I have no idea at all on how to do this. - Apr 18th 2007, 06:22 AMPlato
Do you know how to differentiate that function?

Find the fourth derivative. Observe how the factors work.

Then you can do the induction. - Apr 18th 2007, 06:30 AMPossible actuary
I assume you mean to differentiate f(x)=xe^-x. Just curious, why the 4th derivative?

- Apr 18th 2007, 06:34 AMPlato
- Apr 18th 2007, 06:42 AMPossible actuary
I can see that the derivatives keep bouncing from xe^-x and -xe^-x + e^-x. So then I understand (-1^n) and (e^-x) but not (x-n).

- Apr 18th 2007, 06:59 AMecMathGeek
n = 0: f(x) = xe^(-x)

n = 1: f'(x) = x(-e^(-x)) + e^-x = -e^(-x)(x - 1)

n = 2: f''(x) = -e^(-x) + e^(-x)(x - 1) = e^(-x)(-1 + x - 1) = e^(-x)(x - 2)

n = 3: f'''(x) = e^(-x) - e^(-x)(x - 2) = e^(-x)(1 - x + 2) = -e^(-x)(x - 3)

n = 4: f''''(x) = -e^(-x) + e^(-x)(x - 3) = e^(-x)(-1 + x - 1) = e^(-x)(x - 4) - Apr 18th 2007, 07:07 AMecMathGeek
Here's how you show it inductively:

First, show that n = 1 works:

f'(x) = x(-e^(-x)) + e^-x = -e^(-x)(x - 1)

Next, assume it works for n = k:

f^{k}(x) = (-1)^(k)*e^(-x)(x - k)

Now, show it works for n = k + 1:

f^{k + 1}(x) = (-1)^(k + 1)*e^(-x)[x - (k + 1)]

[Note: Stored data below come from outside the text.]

(** The buffers of a bucket, all due at the time [t]. *)
Lemma bdflush_tick_ok l : forall fuel w t count s,
  0 <= t -> delwri_timing_wheel (superblocks s sb) = Some w -> w !! Z.to_nat (t `mod` NR_DELWRI_BUCKETS) = Some l ->
  (forall b, b ∈ l -> expires s b <= t) -> sendable l s -> (length l < fuel)%nat ->
  exists s', bdflush_tick L fuel sb t count s = Ret (Some (count + Z.of_nat (length l))) s' /\ flushed L sb l s s' /\
    superblocks s' sb = superblocks s sb <| delwri_timing_wheel := Some (<[Z.to_nat (t `mod` NR_DELWRI_BUCKETS) := []]> w) |>.
Proof using Hsb Hreq.
  set (h := fun t => t `mod` NR_DELWRI_BUCKETS). assert (Hh : forall t, 0 <= h t) by (intros t; apply Z.mod_pos_bound; done).
  induction l as [|b l IH]; intros [|fuel] w t count s Ht Ew El He S Hf; [cbn in Hf; lia| |cbn in Hf; lia|]; cbn [bdflush_tick].
  - exists s. rewrite list_insert_id by done. split_and!; [|apply flushed_nil|by rewrite <- Ew; destruct (superblocks s sb)].
    unfold find_delayed_write_buf. rewrite (run_bind _ _ s (Some 0) s).
    2: { rewrite (run_bind _ _ _ _ _ (run_get_wheel _ _ _ Hsb Ew)), (run_bind _ _ _ _ _ (run_arr_get _ _ _ _ (Hh t) El)). done. }
    cbn. by rewrite Z.add_0_r.
  - destruct (sd_buf _ _ S b) as (Hb & Hv & Hp); [by left|]. pose proof (sd_nodup _ _ S) as Hn.
    destruct (write_async_ok b (<[Z.to_nat (h t) := l]> w) s Hb Hv Hp (sd_notes _ _ S)) as (s1 & E1 & F1 & Es1).
    rewrite (run_bind _ _ s (Some b) (taken_off b (<[Z.to_nat (h t) := l]> w) s)).
    2: { unfold find_delayed_write_buf.
         rewrite (run_bind _ _ _ _ _ (run_get_wheel _ _ _ Hsb Ew)), (run_bind _ _ _ _ _ (run_arr_get _ _ _ _ (Hh t) El)).
         cbn [find_delayed_loop hd]. rewrite bool_decide_true by done. rewrite (run_bind _ _ _ _ _ (run_deref _ _ _ Hb)).
         rewrite bool_decide_true by (apply He; by left).
         rewrite (run_bind _ _ _ _ _ (run_wheel_rem _ _ _ _ _ _ Hsb Ew (Hh t) El Hn)), (run_bind _ _ _ _ _ (run_set_flags _ _ _ Hb)). done. }
    rewrite bool_decide_true by done. rewrite (run_bind _ _ _ _ _ E1). change (b :: l) with ([b] ++ l) in S.
    assert (Esb : superblocks s1 sb = superblocks s sb <| delwri_timing_wheel := Some (<[Z.to_nat (h t) := l]> w) |>)
      by (rewrite Es1; cbn; by rewrite fn_lookup_insert).
    destruct (IH fuel (<[Z.to_nat (h t) := l]> w) t (count + 1) s1) as (s' & E & F & Es).
    + done.
    + by rewrite Esb.
    + rewrite list_lookup_insert_eq; [done|]. by apply lookup_lt_Some in El.
    + intros x Hx. destruct (flushed_same _ _ _ x F1) as (-> & _). apply He. by right.
    + by apply (sendable_rest [b] l s).
    + cbn in Hf. lia.
    + exists s'. split_and!; [|by apply (sendable_app [b] l s s1)|].
      * rewrite E. do 2 f_equal. cbn. lia.
      * rewrite Es, Esb, list_insert_insert_eq. done.
Qed.
Lemma elem_of_concat {A} (ll : list (list A)) x : x ∈ concat ll <-> exists l, x ∈ l /\ l ∈ ll.
Proof using Type. rewrite list_elem_of_In, in_concat. setoid_rewrite <- list_elem_of_In. naive_solver. Qed.

(** The wheel without the buffers due before [t]. *)
Definition from_time (t : Z) (s : fs) (w : list (list Z)) : list (list Z) := map (filter (fun b => t <= expires s b)) w.

Lemma from_time_elem t s w b : b ∈ concat (from_time t s w) <-> b ∈ concat w /\ t <= expires s b.
Proof using Type.
  clear Hsb Hreq. unfold from_time. rewrite !elem_of_concat. setoid_rewrite list_elem_of_fmap. split.
  - intros (l & Hb & l0 & -> & Hl). apply list_elem_of_filter in Hb as [Ht Hb]. eauto.
  - intros ((l & Hb & Hl) & Ht). exists (filter (fun b => t <= expires s b) l). split; [by apply list_elem_of_filter|eauto].
Qed.

Lemma from_time_ext t s s' w : (forall b, expires s' b = expires s b) -> from_time t s' w = from_time t s w.
Proof using Type. intros H. apply map_ext. intros l. apply list_filter_iff. intros b. by rewrite H. Qed.

Lemma from_time_from t t' s w : t <= t' -> from_time t' s (from_time t s w) = from_time t' s w.
Proof using Type.
  intros Ht. unfold from_time. rewrite map_map. apply map_ext. intros l. apply list_filter_filter_l. intros b. lia.
Qed.

Section Tick.
Context (w : list (list Z)) (s : fs) (W : wheel_ok sb w s).
Let t := sb_softclock (superblocks s sb).
Let h := Z.to_nat (t `mod` NR_DELWRI_BUCKETS).

Lemma bucket_exists : exists l, w !! h = Some l.
Proof using W.
  apply lookup_lt_is_Some_2. rewrite (wo_length _ _ _ W). subst h. pose proof (Z.mod_pos_bound t NR_DELWRI_BUCKETS). unfold NR_DELWRI_BUCKETS in *. lia.
Qed.

Lemma bucket_due l b : w !! h = Some l -> b ∈ l -> expires s b = t.
Proof using W.
  intros El Hb. destruct (wo_time _ _ _ W _ _ _ El Hb) as [Em Hr]. fold t in Hr. subst h.
  pose proof (Z.mod_pos_bound t NR_DELWRI_BUCKETS eq_refl). rewrite Z2Nat.id in Em by lia. unfold NR_DELWRI_BUCKETS in *.
  Z.to_euclidean_division_equations. lia.
Qed.

Lemma bucket_other i l b : w !! i = Some l -> b ∈ l -> i <> h -> t + 1 <= expires s b.
Proof using W.
  intros El Hb Hi. destruct (wo_time _ _ _ W _ _ _ El Hb) as [Em Hr]. fold t in Hr.
  destruct (decide (expires s b = t)) as [E|]; [|lia]. rewrite E in Em. exfalso. apply Hi. subst h. rewrite Em. lia.
Qed.

(** Emptying the bucket removes what is due at [t]. *)
Lemma bucket_emptied : <[h := []]> w = from_time (t + 1) s w.
Proof using W.
  destruct bucket_exists as [l0 E0]. apply list_eq. intros i. unfold from_time. rewrite list_lookup_fmap.
  destruct (decide (i = h)) as [->|Hi].
  - rewrite list_lookup_insert_eq by (by apply lookup_lt_Some in E0). rewrite E0. cbn. f_equal. symmetry.
    destruct (filter _ l0) as [|b l] eqn:E; [done|].
    assert (Hb : b ∈ filter (fun b => t + 1 <= expires s b) l0) by (rewrite E; by left).
    apply list_elem_of_filter in Hb as [H1 H2]. rewrite (bucket_due l0) in H1 by done. lia.
  - rewrite list_lookup_insert_ne by done. destruct (w !! i) as [l|] eqn:El; [|done]. cbn. f_equal. symmetry.
    apply filter_all. intros b Hb. by apply (bucket_other i l).
Qed.

Lemma bucket_split l : w !! h = Some l -> concat w ≡ₚ l ++ concat (from_time (t + 1) s w).
Proof using W.
  intros El. rewrite <- bucket_emptied. rewrite insert_take_drop by (by apply lookup_lt_Some in El).
  rewrite <- (take_drop_middle w h l El) at 1. rewrite !concat_app. cbn. rewrite !app_assoc. apply Permutation_app_tail, Permutation_app_comm.
Qed.
End Tick.
(** What a flush at the time [now] does: the buffers [l] it sends are those of
    the wheel [w] that are due before [now], once each and by their time; the
    others stay on the wheel, and the clock of the superblock is moved on. *)
Record bdflushed (now : Z) (w : list (list Z)) (l : list Z) (s s' : fs) : Prop := {
  bf_sent : flushed L sb l s s';
  bf_which b : b ∈ l <-> b ∈ concat w /\ expires s b < now;
  bf_once : NoDup l;
  bf_order : StronglySorted (fun b b' => expires s b <= expires s b') l;
  bf_wheel : wheel_ok sb (from_time now s w) s';
  bf_clock : sb_softclock (superblocks s' sb) = Z.max (sb_softclock (superblocks s sb)) now
}.

Lemma wheel_ok_from t w s s' :
  wheel_ok sb w s -> sb_softclock (superblocks s sb) <= t -> (forall b, expires s' b = expires s b) ->
  delwri_timing_wheel (superblocks s' sb) = Some (from_time t s w) -> sb_softclock (superblocks s' sb) = t ->
  wheel_ok sb (from_time t s w) s'.
Proof using Type.
  intros W Ht He Ew Et. pose proof (wo_clock _ _ _ W). split; [done| |lia| |].
  - unfold from_time. rewrite length_map. apply W.
  - intros h l b El Hb. unfold from_time in El. rewrite list_lookup_fmap in El. destruct (w !! h) as [l0|] eqn:E0; [|done].
    injection El as <-. apply list_elem_of_filter in Hb as [Hb1 Hb2]. destruct (wo_time _ _ _ W _ _ _ E0 Hb2). rewrite He, Et. lia.
  - intros h l El. unfold from_time in El. rewrite list_lookup_fmap in El. destruct (w !! h) as [l0|] eqn:E0; [|done].
    injection El as <-. apply NoDup_filter. by apply (wo_nodup _ _ _ W h).
Qed.

Lemma wheel_clock w s b : wheel_ok sb w s -> b ∈ concat w -> sb_softclock (superblocks s sb) <= expires s b.
Proof using Type.
  intros W (l & Hb & Hl)%elem_of_concat. apply list_elem_of_lookup in Hl as [h Hh]. destruct (wo_time _ _ _ W _ _ _ Hh Hb). lia.
Qed.

Lemma sendable_sub l l' s : NoDup l' -> (forall b, b ∈ l' -> b ∈ l) -> sendable l s -> sendable l' s.
Proof using Type. intros Hn Hs [S1 S2 S3 S4]. split; [done|auto|intros b b' a H1 H2; apply S3; auto|done]. Qed.

(** The next tick. *)
Lemma flushed_clock l s s' c :
  flushed L sb l s s' -> flushed L sb l s (s' <| superblocks := <[sb := superblocks s' sb <| sb_softclock := c |>]> (superblocks s') |>).
Proof using Type.
  intros [F1 F2 F3 F4 F5 F6 F7 F8 F9 F10]. split; try done.
  - intros q H. apply (notes_ok_ext _ s'); [by apply F9|done..].
  - intros x Hx. cbn. rewrite fn_lookup_insert_ne by done. by apply F10.
Qed.

Lemma bdflush_one_tick fuel w count s :
  let t := sb_softclock (superblocks s sb) in
  wheel_ok sb w s -> sendable (concat w) s -> (length (concat w) < fuel)%nat -> t + 1 < 2 ^ 64 ->
  exists l s0 s', w !! Z.to_nat (t `mod` NR_DELWRI_BUCKETS) = Some l /\
    bdflush_tick L fuel sb t count s = Ret (Some (count + Z.of_nat (length l))) s0 /\
    upd_sb sb (fun b => b <| sb_softclock := uwrap 64 (sb_softclock b + 1) |>) s0 = Ret () s' /\
    flushed L sb l s s' /\ wheel_ok sb (from_time (t + 1) s w) s' /\ sb_softclock (superblocks s' sb) = t + 1.
Proof using Hsb Hreq.
  intros t W S Hf Ht. destruct (bucket_exists w s W) as [l El]. fold t in El. exists l.
  pose proof (bucket_split w s W l El) as Hp. pose proof (wo_clock _ _ _ W) as H0. fold t in H0.
  assert (Hl : (length l < fuel)%nat) by (rewrite (Permutation_length Hp), length_app in Hf; lia).
  assert (Sl : sendable l s).
  { apply (sendable_sub (concat w)); [by apply (wo_nodup _ _ _ W _ _ El)| |done]. intros b Hb. rewrite Hp. apply elem_of_app. by left. }
  destruct (bdflush_tick_ok l fuel w t count s H0 (wo_wheel _ _ _ W) El) as (s1 & E1 & F1 & Es1); [|done|done|].
  { intros b Hb. rewrite (bucket_due w s W l b El Hb). fold t. lia. }
  exists s1. eexists. split; [done|]. split; [exact E1|]. unfold upd_sb. split; [by apply run_upd|]. cbv beta.
  assert (Ec : sb_softclock (superblocks s1 sb) = t) by (by rewrite Es1).
  assert (Eu : uwrap 64 (sb_softclock (superblocks s1 sb) + 1) = t + 1) by (rewrite Ec; unfold uwrap; apply Z.mod_small; lia).
  rewrite Eu. split; [by apply flushed_clock|]. split.
  - apply wheel_ok_from; [done|fold t; lia| | |].
    + intros b. apply (flushed_same _ _ _ b F1).
    + cbn. rewrite fn_lookup_insert, Es1. cbn. f_equal. exact (bucket_emptied w s W).
    + cbn. by rewrite fn_lookup_insert.
  - cbn. by rewrite fn_lookup_insert.
Qed.

Lemma StronglySorted_all {A} (R : relation A) l : (forall x y, x ∈ l -> y ∈ l -> R x y) -> StronglySorted R l.
Proof using Type.
  induction l as [|x l IH]; intros H; [constructor|]. constructor.
  - apply IH. intros y z Hy Hz. apply H; by right.
  - apply Forall_forall. intros y Hy. apply H; [by left|by right].
Qed.

Lemma StronglySorted_mono {A} (R R' : relation A) l : (forall x y, R x y -> R' x y) -> StronglySorted R l -> StronglySorted R' l.
Proof using Type. intros H S. induction S as [|x l S IH F]; constructor; [done|]. eapply Forall_impl; [exact F|]. intros y. apply H. Qed.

Since f^{k + 1} = d/dx f^{k}, it holds that:

f^{k + 1}(x) = d/dx [(-1)^(k)*e^(-x)(x - k)]

= (-1)^(k)*e^(-x) - (-1)^(k)*e^(-x)(x - k)

= -1*(-1)^(k)*e^(-x)[-1 + x - k]

= (-1)^(k + 1)*e^(-x)[x - (k + 1)] = f^{k + 1}(x) - Apr 18th 2007, 10:59 AMThePerfectHacker
Try this with your induction skills.

Let f and g be infinitely differenciable at x.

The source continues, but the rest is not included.